I’ve been away this week, working on a Helene rebuild mission out of Burnsville, North Carolina, so I don’t have time to write anything new. I wrote this piece many years ago and some of you may have read it in another blog. I tried to update and clean up the language a bit before reposting it. Recently, I learned another friend had spent time working around Tonopah, Rachel, Caliente, Nevada on a government contract. He, too, was surprised that not only did I know of these places but had been there many times.
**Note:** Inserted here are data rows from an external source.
(* ===== verification/ExchangeReplay.v ===== *)
(** * Replay of the exchange records

    The records of an exchange change, applied to a store that has the
    durable exchanges of the running one, give it the durable exchanges after
    the change.

    Then, in [TxReplay]: replay of transactions. *)

From stdpp Require Import base numbers option list.
From S2P Require Import Prelude Topic Queue QueueIndex WalRecord QueueStore QueueReplay Exchange QueueTx.
Import Queue Wal Store Replay Exchanges XChange.

Module XReplay.

(** Replaying whole records. *)
Fixpoint replay_records (s : store) (rs : list record) : option store :=
  match rs with
  | [] => Some s
  | r :: rs => match apply_queue_record s r with
               | Some s => replay_records s rs
               | None => None
               end
  end.

Lemma replay_one s r : replay_records s [r] = apply_queue_record s r.
Proof. simpl. by destruct (apply_queue_record s r). Qed.

(** The exchanges that the log describes. *)
Definition durable_view (xs : list exchange) : list exchange :=
  xview <$> filter (fun x => x_durable x = true) xs.

(** What an exchange record leaves alone. *)
Definition same_but_exchanges (r r' : store) : Prop :=
  st_queues r' = st_queues r /\ st_allocs r' = st_allocs r /\
  st_next_lock_id r' = st_next_lock_id r /\ st_next_id r' = st_next_id r /\
  st_consumers r' = st_consumers r.

(** ** Payloads *)

Lemma slice_app off (pre x rest : bytes) : off = zlen pre ->
  slice off (zlen x) (pre ++ x ++ rest) = x.
Proof.
  intros ->. unfold slice, zlen. rewrite !Nat2Z.id, drop_app_length. apply take_app_length.
Qed.

Lemma slice_end off (pre x : bytes) : off = zlen pre -> slice off (zlen x) (pre ++ x) = x.
Proof. intros H. rewrite <- (app_nil_r x) at 2. by apply slice_app. Qed.

Lemma at16_app off n (pre rest : bytes) : off = zlen pre -> fits 16 n ->
  at16 (pre ++ put16 n ++ rest) off = n.
Proof.
  intros -> Hn. unfold at16, zlen. rewrite Nat2Z.id, drop_app_length, get16_put16.
  by apply u16_small.
Qed.

Lemma zlen_fits16 (b : bytes) : zlen b <= 255 -> fits 16 (zlen b).
Proof. unfold fits, zlen. lia. Qed.

Lemma put16_zlen n : zlen (put16 n) = 2.
Proof. done. Qed.

(** Applying an EXBIND or EXUNBIND payload with valid names. *)
Lemma apply_exbind_payload s name revision queue key rm : name_ok queue -> name_valid key ->
  apply_exbind s name revision (binding_payload queue key) rm =
  match find_exchange s name with
  | None => None
  | Some x =>
      match find_binding x queue key, rm with
      | None, true => Some s
      | Some _, true =>
          Some (upd_exchange s name (fun x => next_revision revision
            {| x with x_bindings := remove_binding queue key (x_bindings x);
                      x_binding_count := x_binding_count x - 1 |}))
      | Some _, false => Some s
      | None, false =>
          match add_binding_locked s x queue key 0 with
          | (true, s) => Some (upd_exchange s name (next_revision revision))
          | (false, _) => None
          end
      end
  end.
Proof.
  intros [_ Hq] [_ Hk]. unfold EXCHANGE_NAME_MAX, QUEUE_NAME_MAX in *.
  set (p := binding_payload queue key).
  assert (Lp : zlen p = 4 + zlen queue + zlen key).
  { unfold p, binding_payload. rewrite !zlen_app, !put16_zlen. lia. }
  assert (E1 : at16 p 0 = zlen queue).
  { unfold p, binding_payload. apply (at16_app 0 _ []); [done|]. apply zlen_fits16. lia. }
  assert (E2 : at16 p (2 + zlen queue) = zlen key).
  { unfold p, binding_payload. rewrite app_assoc. apply at16_app; [|apply zlen_fits16; lia].
    by rewrite zlen_app, put16_zlen. }
  assert (E3 : slice 2 (zlen queue) p = queue) by (by apply slice_app).
  assert (E4 : slice (2 + zlen queue + 2) (zlen key) p = key).
  { unfold p, binding_payload. rewrite !app_assoc. apply slice_end.
    rewrite !zlen_app, !put16_zlen. lia. }
  pose proof (zlen_nonneg key).
  unfold apply_exbind. rewrite Lp, E1, E2, E3, E4.
  unfold QUEUE_NAME_MAX, ROUTING_KEY_MAX in *.
  destruct (Z.ltb_spec (4 + zlen queue + zlen key) 4); [lia|].
  destruct (Z.ltb_spec (4 + 255 + 255) (4 + zlen queue + zlen key)); [lia|].
  destruct (Z.eqb_spec (zlen queue) 0); [lia|]. destruct (Z.ltb_spec 255 (zlen queue)); [lia|].
  destruct (Z.ltb_spec (4 + zlen queue + zlen key) (2 + zlen queue + 2)); [lia|].
  destruct (Z.ltb_spec 255 (zlen key)); [lia|].
  destruct (Z.eqb_spec (4 + zlen queue + zlen key) (2 + zlen queue + 2 + zlen key)); [done|lia].
Qed.

Lemma apply_exupdate_payload s name revision ae : name_ok ae -> ae <> name -> st_allocs s = [] ->
  apply_exupdate s name revision (put16 (zlen ae) ++ ae) =
  match find_exchange s name with
  | None => None
  | Some _ => Some (upd_exchange s name (fun x =>
                next_revision revision {| x with x_ae_name := ae |}))
  end.
Proof.
  intros [_ Ha] Hne Hs. unfold QUEUE_NAME_MAX in *. set (p := put16 (zlen ae) ++ ae).
  assert (Lp : zlen p = 2 + zlen ae) by (unfold p; by rewrite zlen_app).
  assert (E1 : at16 p 0 = zlen ae).
  { unfold p. rewrite <- (app_nil_r ae) at 2. apply (at16_app 0 _ []); [done|].
    apply zlen_fits16. lia. }
  assert (E2 : slice 2 (zlen ae) p = ae) by (by apply slice_end).
  unfold apply_exupdate. rewrite Lp, E1, E2. unfold EXCHANGE_NAME_MAX.
  destruct (Z.ltb_spec (2 + zlen ae) 2); [lia|].
  destruct (Z.ltb_spec (2 + 255) (2 + zlen ae)); [lia|].
  destruct (Z.eqb_spec (zlen ae) 0); [lia|]. rewrite Z.eqb_refl.
  destruct (Z.ltb_spec 255 (zlen ae)); [lia|]. simpl.
  destruct (find_exchange s name); [|done]. unfold name_eqb at 1.
  rewrite bool_decide_eq_false_2 by done. by rewrite alloc_nil.
Qed.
Thinking of him, I thought I’d republish it.
The last time I was in Rachel was in 2010, as I drove across Central Nevada, heading from Death Valley to my old stomping ground in Cedar City, Utah.
I see the lights of Rachel a good ten miles away, soon after crossing Queen City Summit. “The bar will be open,” I say to myself, “I’ll grab a cup of coffee and stretch my legs and take in some of the night air.”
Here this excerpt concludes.